Labour Markets
Skill Demand

In Discussion Paper No. 1279, Fatemeh Shadman-Mehta and Research Associate Henri Sneesens set out to evaluate the relative importance of the various factors likely to have influenced the demand for skilled and unskilled labour in France, over the period 1962-89. The authors do not equate skill with non-manual work, but use instead a classification that corresponds better to the skill criterion. Four factors are used in production: unskilled labour, skilled labour, energy and fixed capital. Firms choose the production technology that minimizes costs. The authors thus obtain and estimate a system of three equations, with a dynamic formulation of the error correction type, in which the demand for each factor per unit of output is expressed in terms of real costs of the four factors, allowance also being made for exogenous technical progress.
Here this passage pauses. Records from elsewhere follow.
(* ===== verification/VideoQueue.v ===== *)
(** * The compressed video queue

    [video_queue.rs] of the platform crate: the bounded queue between the
    transport's frames and the decoder.  A delta frame can only be decoded
    after the frame before it, so the queue never drops a frame from the
    middle: it drops the whole chain and waits for a keyframe.  Each method
    runs under the queue's lock and is one step here; [pop_packet] blocks on
    the condition variable, which is the result [Blocked].  The packet's
    generation is the one of the Windows build. *)

From stdpp Require Import strings.
From S2P Require Import Prelude.

Inductive MediaCodec := CodecH264 | CodecH265 | CodecAv1 | CodecOpus (channels : Z) | CodecUnsupported (name : string).
#[export] Instance MediaCodec_eq_dec : EqDecision MediaCodec.
Proof. solve_decision. Defined.

Record EncodedFrame := {
  ef_mid : string;
  ef_codec : MediaCodec;
  ef_data : list u8;
  ef_frame_index : option Z;
  ef_timestamp : Z;
  ef_clock_rate_hz : Z;
  ef_keyframe : bool;
  ef_contiguous : bool;
  ef_ssrc : option Z
}.

Record VideoPacket := { vp_frame : EncodedFrame; vp_generation : Z; reset_decoder : bool }.
Record VideoPush := { vp_dropped : Z; request_keyframe : bool }.
Inductive PopResult := Popped (packet : VideoPacket) | Ended | Blocked.

Module VideoQueue.
Record t := {
  capacity : Z;
  frames : list VideoPacket;
  generation : Z;
  waiting_for_keyframe : bool;
  request_pending : bool;
  closed : bool
}.

Definition new (capacity : Z) : outcome Empty_set t :=
  if negb (0 <? capacity) then Panic else
  mret {| capacity := capacity; frames := []; generation := 1; waiting_for_keyframe := true;
          request_pending := false; closed := false |}.

Definition invalidate_locked (self : t) : t * Z :=
  ({| capacity := capacity self; frames := []; generation := as_u64 (generation self + 1);
      waiting_for_keyframe := true; request_pending := false; closed := closed self |}, zlen (frames self)).

(** The first half of [push]: a full queue or a gap gives up the chain, unless
    a queued keyframe is worth more than the frame; [inl] is that early
    return. *)
Definition make_room (self : t) (frame : EncodedFrame) : (t * VideoPush) + (t * Z) :=
  if negb (waiting_for_keyframe self) && (negb (ef_contiguous frame) || (zlen (frames self) =? capacity self)) then
    if ef_contiguous frame && negb (ef_keyframe frame)
       && existsb (fun queued => ef_keyframe (vp_frame queued)) (frames self)
    then inl ({| capacity := capacity self; frames := frames self; generation := generation self;
                 waiting_for_keyframe := true; request_pending := true; closed := closed self |},
              {| vp_dropped := 1; request_keyframe := true |})
    else inr (invalidate_locked self)
  else inr (self, 0).

(** The second half: deltas are refused while a keyframe is awaited, a
    keyframe starts over. *)
Definition enqueue (self : t) (frame : EncodedFrame) (dropped : Z) : t * VideoPush :=
  if waiting_for_keyframe self && negb (ef_keyframe frame) then
    ({| capacity := capacity self; frames := frames self; generation := generation self;
        waiting_for_keyframe := waiting_for_keyframe self; request_pending := true; closed := closed self |},
     {| vp_dropped := dropped + 1; request_keyframe := negb (request_pending self) |})
  else
    let '(self, dropped) := if waiting_for_keyframe self && negb (bool_decide (frames self = []))
      then let '(self, more) := invalidate_locked self in (self, dropped + more) else (self, dropped) in
    let packet := {| vp_frame := frame; vp_generation := generation self; reset_decoder := waiting_for_keyframe self |} in
    ({| capacity := capacity self; frames := frames self ++ [packet]; generation := generation self;
        waiting_for_keyframe := false; request_pending := false; closed := closed self |},
     {| vp_dropped := dropped; request_keyframe := false |}).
The approach is macroeconomic, and essentially deals with technology choice, that is factor productivity over the long run. The main aim is to estimate price elasticities, and direct and cross partial elasticities of substitution between different factors, especially those related to skilled and unskilled labour.

One interesting conclusion from the theoretical model is that when the partial elasticities of substitution between skilled labour and energy and/or capital are not identical to those for unskilled labour, then the same change in relative skilled/unskilled wages has different consequences on the relative demand for skilled/unskilled labour demand, according to which category of wages is responsible for the change.